O pôr do sol em Hawkins tinha um ar pesado desde o dia em que o mundo quase se partiu ao meio. Mesmo depois da derrota de Vecna, nada parecia realmente voltar ao normal. O ar era diferente — mais frio, mais denso — e Steve Harrington sentia isso em cada respiração.
O silêncio da cidade o incomodava. Ele nunca fora um cara que gostava de pensar demais, mas ultimamente, pensar era tudo o que fazia.
A casa onde morava estava quase vazia, exceto por um ventilador barulhento e o tilintar suave do gelo dentro de um copo. Steve estava sentado na mesa da cozinha, o cabelo bagunçado, o olhar fixo em um amontoado de anotações, recortes de jornal e fotos borradas. Eram pistas — ou, talvez, só coisas que ele queria que fossem pistas.
Robin tinha dito para ele descansar. Dustin insistira que tudo estava bem. Mas Steve não acreditava. Ele sabia que aquilo ainda não tinha acabado.
Naquela noite, as palavras de Eddie ecoavam na cabeça dele — o riso nervoso, o jeito debochado que o garoto usava pra esconder o medo. Eddie estava vivo, sim, mas… mudado. Todos estavam.
Steve tamborilava os dedos na mesa, o som seco marcando o ritmo do pensamento. “Nova ameaça”. Era o que eles chamavam agora. Ninguém sabia o que era, de onde vinha ou quando viria. Só sabiam que algo os observava.
Ele se levantou, pegou a lanterna e a jaqueta jeans, e foi até a sala.
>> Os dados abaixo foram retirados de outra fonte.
(* ===== verification/LeafNodeSplit.v ===== *)
(** Splitting a leaf in two while a row is inserted. *)
From Stdlib Require Import Sorting.Sorted.
From S2P Require Import Prelude.
From S2P Require Import Bytes.
From S2P Require Import RustStr.
From S2P Require Import Schema.
From S2P Require Import Ordering.
From S2P Require Import DataModel.
From S2P Require Import DataModelProps.
From S2P Require Import Serializer.
From S2P Require Import Page.
From S2P Require Import SlottedPage.
From S2P Require Import SlottedPageSpec.
From S2P Require Import SlottedPageOps.
From S2P Require Import SlottedPageCompact.
From S2P Require Import SlottedPageRefine.
From S2P Require Import SlottedPageProps.
From S2P Require Import LeafNode.
From S2P Require Import LeafNodeSpec.
From S2P Require Import LeafNodeOps.
From S2P Require Import LeafNodeProps.
From S2P Require Import LeafNodeMerge.

(** * Where the split falls *)

Lemma find_split_index_ok half cur idx rs :
  cur <= half ->
  exists m : nat, find_split_index half cur idx rs = idx + Z.of_nat m /\ (m <= length rs)%nat
    /\ cur + total_len (take m rs) <= half
    /\ ((m < length rs)%nat -> half < cur + total_len (take (S m) rs)).
Proof.
  revert cur idx. induction rs as [|r rs IH]; intros cur idx Hcur.
  - exists 0%nat. simpl. split_and!; lia.
  - cbn [find_split_index]. case_bool.
    + exists 0%nat. simpl. split_and!; lia.
    + destruct (IH (cur + zlen r) (idx + 1)) as (m & -> & Hm & Hle & Hgt); [lia|].
      exists (S m). rewrite !firstn_cons, !total_len_cons in *. cbn [length].
      split_and!; [lia|lia|lia|]. intros Hlt. specialize (Hgt ltac:(lia)). lia.
Qed.
(* ===== verification/FileSystem.v ===== *)
(** Files ([file_system.rs]): the traits [FileSystem] and [FileHandle] as
    classes with the laws the disk manager relies on, and the implementation on
    [tokio::fs].  The operations of [tokio] itself are a class of their own,
    its documented behaviour a class of laws; one assumption of the code that the
    documentation does not grant is a class apart. *)
From stdpp Require Import gmap.
From Stdlib Require Import String.
From S2P Require Import Prelude.
From S2P Require Import Bytes.
From S2P Require Import RustStr.

(** * Paths and errors of the standard library *)

(** A [PathBuf] as the list of its components. *)
Definition Path : Type := list rstr.

(** [path.join(component)]. *)
Definition path_join (p : Path) (component : rstr) : Path := p ++ [component].

(** The part of a file name before its last dot, if one is there and not first. *)
Definition dot : Z := 46.
Fixpoint last_dot (i : nat) (name : rstr) : option nat :=
  match name with
  | [] => None
  | c :: name =>
      match last_dot (S i) name with
      | Some j => Some j
      | None => if c =? dot then Some i else None
      end
  end.
Definition file_stem (name : rstr) : rstr :=
  match last_dot 0 name with
  | Some (S j) => take (S j) name
  | _ => name
  end.

(** [path.with_extension(ext)] for a path with a file name. *)
Definition with_extension (p : Path) (ext : rstr) : Path :=
  match last p with
  | Some name => take (length p - 1) p ++ [file_stem name ++ dot :: ext]
  | None => p
  end.

(** [std::io::Error], by its kind. *)
Inductive IoError := AlreadyExists | NotFound | OtherIo (message : rstr).

#[export] Instance IoError_eq_dec : EqDecision IoError.
Proof. solve_decision. Defined.

(** * The traits *)

(** [trait FileHandle]; [read_at] returns the count and the buffer after it. *)
Class FileHandle (W H : Type) := {
  len : H -> stateM W IoError Z;
  read_at : H -> list Z -> Z -> stateM W IoError (Z * list Z);
  set_len : H -> Z -> stateM W IoError unit;
  write_at : H -> list Z -> Z -> stateM W IoError unit;
}.

(** [trait FileSystem]. *)
Class FileSystem (W H : Type) `{!FileHandle W H} := {
  create_dir_all : Path -> stateM W IoError unit;
  create_file : Path -> stateM W IoError H;
  delete_file : Path -> stateM W IoError unit;
  file_exists : Path -> stateM W IoError bool;
  open_file : Path -> stateM W IoError H;
}.

(** * Their contract *)

(** A file of bytes [d] after [data] is written at [off]: a gap before it is
    filled with zeros. *)
Definition file_write (off : Z) (data d : list Z) : list Z :=
  splice off data (d ++ fill 0 (Z.max 0 (off + zlen data - zlen d))).

(** The file after its length is set. *)
Definition file_resize (n : Z) (d : list Z) : list Z :=
  sub 0 n (d ++ fill 0 (Z.max 0 (n - zlen d))).

(** What is on the disk: the folders, which file a path names, and the bytes of
    each file. *)
Class FsView (W H : Type) := {
  fs_folders : W -> gset Path;
  fs_dir : W -> gmap Path Z;
  fs_data : W -> gmap Z (list Z);
  handle_file : H -> Z;
}.

Definition fs_same {W H} `{FsView W H} (w w' : W) : Prop :=
  fs_dir w' = fs_dir w /\ fs_data w' = fs_data w.

(** Something has that path. *)
Definition fs_exists {W H} `{FsView W H} (p : Path) (w : W) : Prop :=
  is_Some (fs_dir w !! p) \/ p ∈ fs_folders w.

(** The path names no file any more; the other files are as they were (what is
    left of this one, when a handle on it is open, is up to the platform). *)
Definition file_removed {W H} `{FsView W H} (p : Path) (w w' : W) : Prop :=
  exists i, fs_dir w !! p = Some i /\ fs_dir w' = delete p (fs_dir w)
    /\ forall j, j <> i -> fs_data w' !! j = fs_data w !! j.

(** A failed write may have written a part of the data. *)
Definition part_written (off : Z) (data d d' : list Z) : Prop :=
  d' = d \/ exists k, 0 < k <= zlen data /\ d' = file_write off (sub 0 k data) d.

Class FileSystemLaws (W H : Type) `{FileSystem W H, FsView W H} : Prop := {
  create_dir_all_law : forall p w,
    match create_dir_all p w with
    | (Ok _, w') => fs_same w w' /\ p ∈ fs_folders w' /\ fs_folders w ⊆ fs_folders w'
    | (Err _, w') => fs_same w w'
    | (Panic, _) => False
    end;
  create_file_law : forall p w,
    match create_file p w with
    | (Ok h, w') =>
        fs_dir w !! p = None /\ fs_data w !! handle_file h = None
        /\ fs_dir w' = <[p := handle_file h]> (fs_dir w)
        /\ fs_data w' = <[handle_file h := []]> (fs_data w)
    | (Err _, w') => fs_same w w'
    | (Panic, _) => False
    end;
  file_exists_law : forall p w,
    match file_exists p w with
    | (Ok b, w') => fs_same w w' /\ (b = true <-> fs_exists p w)
    | (Err _, w') => fs_same w w'
    | (Panic, _) => False
    end;
  delete_file_law : forall p w,
    match delete_file p w with
    | (Ok _, w') => file_removed p w w'
    | (Err _, w') => fs_same w w'
    | (Panic, _) => False
    end;
  open_file_law : forall p w,
    match open_file p w with
    | (Ok h, w') => fs_same w w' /\ fs_dir w !! p = Some (handle_file h)
    | (Err _, w') => fs_same w w'
    | (Panic, _) => False
    end;
  len_law : forall h w d, fs_data w !! handle_file h = Some d ->
    match len h w with
    | (Ok n, w') => fs_same w w' /\ n = zlen d
    | (Err _, w') => fs_same w w'
    | (Panic, _) => False
    end;
  set_len_law : forall h n w d, fs_data w !! handle_file h = Some d -> 0 <= n ->
    match set_len h n w with
    | (Ok _, w') =>
        fs_dir w' = fs_dir w /\ fs_data w' = <[handle_file h := file_resize n d]> (fs_data w)
    | (Err _, w') => fs_same w w'
    | (Panic, _) => False
    end;
  read_at_law : forall h buffer off w d, fs_data w !! handle_file h = Some d -> 0 <= off ->
    match read_at h buffer off w with
    | (Ok (n, buffer'), w') =>
        fs_same w w' /\ 0 <= n <= zlen buffer /\ n <= Z.max 0 (zlen d - off)
        /\ (0 < zlen buffer -> off < zlen d -> 0 < n)
        /\ buffer' = sub off n d ++ sub n (zlen buffer - n) buffer
    | (Err _, w') => fs_same w w'
    | (Panic, _) => False
    end;
  write_at_law : forall h data off w d, fs_data w !! handle_file h = Some d -> 0 <= off ->
    match write_at h data off w with
    | (Ok _, w') =>
        fs_dir w' = fs_dir w /\ fs_data w' = <[handle_file h := file_write off data d]> (fs_data w)
    | (Err _, w') =>
        fs_dir w' = fs_dir w /\ exists d', fs_data w' = <[handle_file h := d']> (fs_data w)
                            /\ part_written off data d d'
    | (Panic, _) => False
    end;
}.

(** * [tokio::fs] *)

(** [OpenOptions]: all flags are off in [OpenOptions::new()]. *)
Record OpenOptions := mkOpen {
  oo_read : bool; oo_write : bool; oo_create : bool; oo_create_new : bool; oo_truncate : bool;
}.

(** [File::read] is given the buffer's length and returns the bytes read. *)
Class TokioFs (W F : Type) := {
  t_create_dir_all : Path -> stateM W IoError unit;
  t_open : OpenOptions -> Path -> stateM W IoError F;
  t_remove_file : Path -> stateM W IoError unit;
  t_try_exists : Path -> stateM W IoError bool;
  t_metadata_len : F -> stateM W IoError Z;
  t_seek_start : F -> Z -> stateM W IoError Z;
  t_read : F -> Z -> stateM W IoError (list Z);
  t_set_len : F -> Z -> stateM W IoError unit;
  t_write_all : F -> list Z -> stateM W IoError unit;
}.

(** ** [TokioFileHandle], [TokioFileSystem]

    Each method of the handle holds the file's lock from its first statement to
    its end, so it is one step for the other users of the handle. *)
#[export] Instance tokio_file_handle {W F} `{TokioFs W F} : FileHandle W F := {
  len file := metadata ← t_metadata_len file; mret metadata;
  read_at file buffer offset :=
    t_seek_start file offset;;
    bytes ← t_read file (zlen buffer);
    let bytes_read := zlen bytes in
    mret (bytes_read, bytes ++ sub bytes_read (zlen buffer - bytes_read) buffer);
  set_len file n := t_set_len file n;; mret tt;
  write_at file data offset :=
    t_seek_start file offset;; t_write_all file data;; mret tt;
}.

#[export] Instance tokio_file_system {W F} `{TokioFs W F} : FileSystem W F := {
  create_dir_all path := t_create_dir_all path;
  create_file path := file ← t_open (mkOpen true true false true false) path; mret file;
  delete_file path := t_remove_file path;
  file_exists path := t_try_exists path;
  open_file path := file ← t_open (mkOpen true true false false false) path; mret file;
}.

(** ** Documented behaviour of [tokio::fs]

    Every open [File] has a cursor of its own. *)
Class TokioCursor (W F : Type) := { t_cursor : W -> F -> Z }.

Class TokioFsLaws (W F : Type) `{TokioFs W F, FsView W F, TokioCursor W F} : Prop := {
  t_create_dir_all_law : forall p w,
    match t_create_dir_all p w with
    | (Ok _, w') => fs_same w w' /\ p ∈ fs_folders w' /\ fs_folders w ⊆ fs_folders w'
    | (Err _, w') => fs_same w w'
    | (Panic, _) => False
    end;
  (* [create_new]: no file may exist there; [create(false)]: one must. *)
  t_open_new_law : forall p w,
    match t_open (mkOpen true true false true false) p w with
    | (Ok f, w') =>
        fs_dir w !! p = None /\ fs_data w !! handle_file f = None
        /\ fs_dir w' = <[p := handle_file f]> (fs_dir w)
        /\ fs_data w' = <[handle_file f := []]> (fs_data w)
    | (Err _, w') => fs_same w w'
    | (Panic, _) => False
    end;
  t_open_law : forall p w,
    match t_open (mkOpen true true false false false) p w with
    | (Ok f, w') => fs_same w w' /\ fs_dir w !! p = Some (handle_file f)
    | (Err _, w') => fs_same w w'
    | (Panic, _) => False
    end;
  t_remove_file_law : forall p w,
    match t_remove_file p w with
    | (Ok _, w') => file_removed p w w'
    | (Err _, w') => fs_same w w'
    | (Panic, _) => False
    end;
  t_try_exists_law : forall p w,
    match t_try_exists p w with
    | (Ok b, w') => fs_same w w' /\ (b = true <-> fs_exists p w)
    | (Err _, w') => fs_same w w'
    | (Panic, _) => False
    end;
  t_metadata_len_law : forall f w d, fs_data w !! handle_file f = Some d ->
    match t_metadata_len f w with
    | (Ok n, w') => fs_same w w' /\ n = zlen d
    | (Err _, w') => fs_same w w'
    | (Panic, _) => False
    end;
  t_set_len_law : forall f n w d, fs_data w !! handle_file f = Some d -> 0 <= n ->
    match t_set_len f n w with
    | (Ok _, w') =>
        fs_dir w' = fs_dir w /\ fs_data w' = <[handle_file f := file_resize n d]> (fs_data w)
    | (Err _, w') => fs_same w w'
    | (Panic, _) => False
    end;
  t_seek_law : forall f off w, 0 <= off ->
    match t_seek_start f off w with
    | (Ok _, w') => fs_same w w' /\ t_cursor w' f = off
    | (Err _, w') => fs_same w w'
    | (Panic, _) => False
    end;
  (* A read may return fewer bytes than asked for, but not none before the end. *)
  t_read_law : forall f n w d, fs_data w !! handle_file f = Some d -> 0 <= t_cursor w f -> 0 <= n ->
    match t_read f n w with
    | (Ok bs, w') =>
        fs_same w w' /\ zlen bs <= n /\ bs = sub (t_cursor w f) (zlen bs) d
        /\ (0 < n -> t_cursor w f < zlen d -> 0 < zlen bs)
    | (Err _, w') => fs_same w w'
    | (Panic, _) => False
    end;
}.

(** ** What the code assumes of [tokio::fs] beyond that

    [File::write_all] returns when the data is handed to a background task, and
    an error of the write itself is reported by a later operation on the file.
    [write_at] neither flushes nor looks for such an error: that the data of a
    call that returned [Ok] is in the file is an assumption of the code, which
    the documentation does not grant, and is kept apart from the laws. *)
Class TokioWritesLand (W F : Type) `{TokioFs W F, FsView W F, TokioCursor W F} : Prop := {
  t_write_all_law : forall f data w d, fs_data w !! handle_file f = Some d -> 0 <= t_cursor w f ->
    match t_write_all f data w with
    | (Ok _, w') =>
        fs_dir w' = fs_dir w
        /\ fs_data w' = <[handle_file f := file_write (t_cursor w f) data d]> (fs_data w)
    | (Err _, w') =>
        fs_dir w' = fs_dir w /\ exists d', fs_data w' = <[handle_file f := d']> (fs_data w)
                            /\ part_written (t_cursor w f) data d d'
    | (Panic, _) => False
    end;
}.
O velho taco de beisebol com pregos — o mesmo que o acompanhara nas noites mais insanas da vida — ainda estava encostado na parede. Steve o segurou por um momento, os olhos parando nas marcas do metal e nas lascas da madeira. Quantos monstros ele já tinha enfrentado com aquilo? Quantas vezes achou que seria a última?
O relógio marcava quase meia-noite quando ele saiu. A rua estava deserta, o vento frio levantando poeira e folhas mortas. Hawkins dormia, mas Steve não conseguia. Não desde que o portal se abriu pela última vez.
Caminhou até o carro, o som dos passos ecoando no asfalto molhado. Antes de entrar, olhou para o céu. Nenhuma estrela. Nenhum som.
— “Tá tudo bem, Harrington. Tá tudo bem.” — murmurou, tentando se convencer.
Mas no fundo, ele sabia: não estava tudo bem. E nunca mais estaria.
Sentou-se no banco do motorista, respirou fundo e ligou o carro. As luzes dianteiras cortaram o breu da estrada, e ele acelerou em direção ao campo onde o mundo dos vivos e o dos mortos já haviam se tocado.
No rádio, uma música antiga começou a tocar — uma daquelas que costumava dançar com Nancy, anos atrás. Steve sorriu de canto, cansado.
— “Sabe, Buckley… talvez eu seja mesmo o cara que nunca aprende a parar de tentar.”
E, sozinho na escuridão, o som do motor misturou-se ao vento, enquanto ele dirigia em direção ao desconhecido mais uma vez — o herói improvável de uma cidade que nunca deixava de sangrar.